What exactly are they trying to say?

Michael Hastings was a much admired freelance journalist who covered the wars in Iraq and Afghanistan and helped to bring down General Stanley McChrystal. He was tragically killed this week in a car crash in Los Angeles, after his car hit a tree. Hastings is believed to have been alone in the vehicle.

Hastings has certainly been in contact with WikiLeaks before. In 2012 he wrote a profile of Julian Assange for Rolling Stone in which he asked tough questions – but the overall tone is sympathetic. Hastings appeared willing to accept that the US government might have targeted Assange in an effort to discredit him; the interview also highlights the failure of mainstream media outlets to expose mistakes made by the US military and generally permits Assange to push his side of the story. Hastings’ empathy for WikiLeaks ties together the deceased journalist, Julian Assange and (through Assange) the leaker Bradley Manning. You can throw Edward Snowden into that mix because he, too, is an admirer of WikiLeaks. And Hastings’ last article was about the evils of the NSA – which ended with the tantalising line, “Perhaps more information will soon be forthcoming.” Glenn Greenwald Tweeted a link to the piece after Hastings' death. Of such connections are conspiracy theories made. In the minds of the highly imaginative, that is.

So what is WikiLeaks trying to say with this Tweet? Is it simply priming us for a revelation about why Hastings was being investigated? Or is it trying to imply that there’s some link between Hastings contacting Jennifer Robinson and the journalist’s death? If so, we might have – in the words of Michael Moynihan – a peg for yet another kind of truther.
 
STACY MCCAIN: The Short Career and Sudden Death of Michael Hastings. “Details of the circumstances leading to his death remained elusive. While the journalistic world paid tribute to their late colleague, none offered any explanation of why Hastings, who married a former Bush administration staffer two years ago, would have been driving recklessly through the palm-lined streets of northwest Los Angeles in the wee hours of a Tuesday morning. Hastings had a history of drug and alcohol abuse, but there was no immediate indication from police officials that he was intoxicated at the time of his fiery fatal accident. The Los Angeles Times reported that ‘neither the LAPD nor the coroner’s department could officially identify the body found in the vehicle,’ which was ‘burned beyond recognition.’” Sounds like the beginning to a thriller novel.
 
STACY MCCAIN: The Short Career and Sudden Death of Michael Hastings. “Details of the circumstances leading to his death remained elusive. While the journalistic world paid tribute to their late colleague, none offered any explanation of why Hastings, who married a former Bush administration staffer two years ago, would have been driving recklessly through the palm-lined streets of northwest Los Angeles in the wee hours of a Tuesday morning. Hastings had a history of drug and alcohol abuse, but there was no immediate indication from police officials that he was intoxicated at the time of his fiery fatal accident. The Los Angeles Times reported that ‘neither the LAPD nor the coroner’s department could officially identify the body found in the vehicle,’ which was ‘burned beyond recognition.’” Sounds like the beginning to a thriller novel.

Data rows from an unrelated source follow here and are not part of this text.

(* ===== verification/ClientLive.v ===== *)
(** * Updates of the client library: src/client.c, [decode_frame_batch] to
      [reader_thread_main]

    For whatever the peer sends, the library applies a message of update_all as
    [update_cache] says or refuses it, a synchronization leaves a complete and
    consistent copy, and the reader thread ends with the client disconnected and
    its arrays intact. *)

From S2P Require Import Prelude Wire CatalogDefs Catalog SourceSession Sampler.
From S2P Require Import ClientDefs ClientOps ClientIo ClientCache ClientSync.

(** ** Decoding into the scratch buffers *)

Lemma frame_capacity_enough c n :
  buffers_ok c -> n <= cc_payload_capacity c ->
  n < ROADCAST_BATCH_PREFIX_SIZE + ROADCAST_FRAME_WIRE_SIZE * (cc_frame_scratch_capacity c + 1).
Proof.
  intros Hc Hn. rewrite (bo_frame_capacity c Hc).
  unfold ROADCAST_BATCH_PREFIX_SIZE, ROADCAST_FRAME_WIRE_SIZE. div_lia.
Qed.

Lemma signal_capacity_enough c n :
  buffers_ok c -> n <= cc_payload_capacity c ->
  n < ROADCAST_BATCH_PREFIX_SIZE + ROADCAST_SIGNAL_WIRE_SIZE * (cc_signal_scratch_capacity c + 1).
Proof.
  intros Hc Hn. rewrite (bo_signal_capacity c Hc).
  unfold ROADCAST_BATCH_PREFIX_SIZE, ROADCAST_SIGNAL_WIRE_SIZE. div_lia.
Qed.

Section Live.
Context {W : Type} `{K : !Clock W} `{N : !Socket W} `{HN : !SocketOk N K} (fuel : nat).
Implicit Types (s : cctx W) (w : W).

(** The message [m] is in the payload buffer. *)
Definition holds_message (c : client_t) (m : msg) : Prop :=
  message_ok (cc_payload_capacity c) m /\ slice (cc_payload c) 0 (payload_bytes m.1) = Ok m.2.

Sounds like the ending of a DUI episode.
 
maybe


a quiet street

one car

BURNED BEYIND RECOGNITION????????????????????

really?


he called WIKILEAKS days before and said FBI after him???????????????????
 
For the boneheads: http://www.usatoday.com/story/news/nation/2013/06/20/fbi-no-investigation-hastings/2444101/
The FBI is denying reports that journalist and Vermonter Michael Hastings, who was killed in a single-vehicle car wreck Tuesday in Los Angeles, was the subject of a bureau inquiry.

"At no time was journalist Michael Hastings ever under investigation by the FBI," L.A. Field Office spokeswoman Laura Eimiller told the Burlington Free Press on Thursday.

In other developments Thursday in the death of Hastings, 33, a prominent war correspondent and a 1998 graduate of Rice Memorial High School in South Burlington, Vt.:

The L.A. Police Department said detectives have concluded no foul play was involved in the crash.

The Los Angeles County Department of Coroner said it has positively identified Hastings as the victim, using his fingerprints.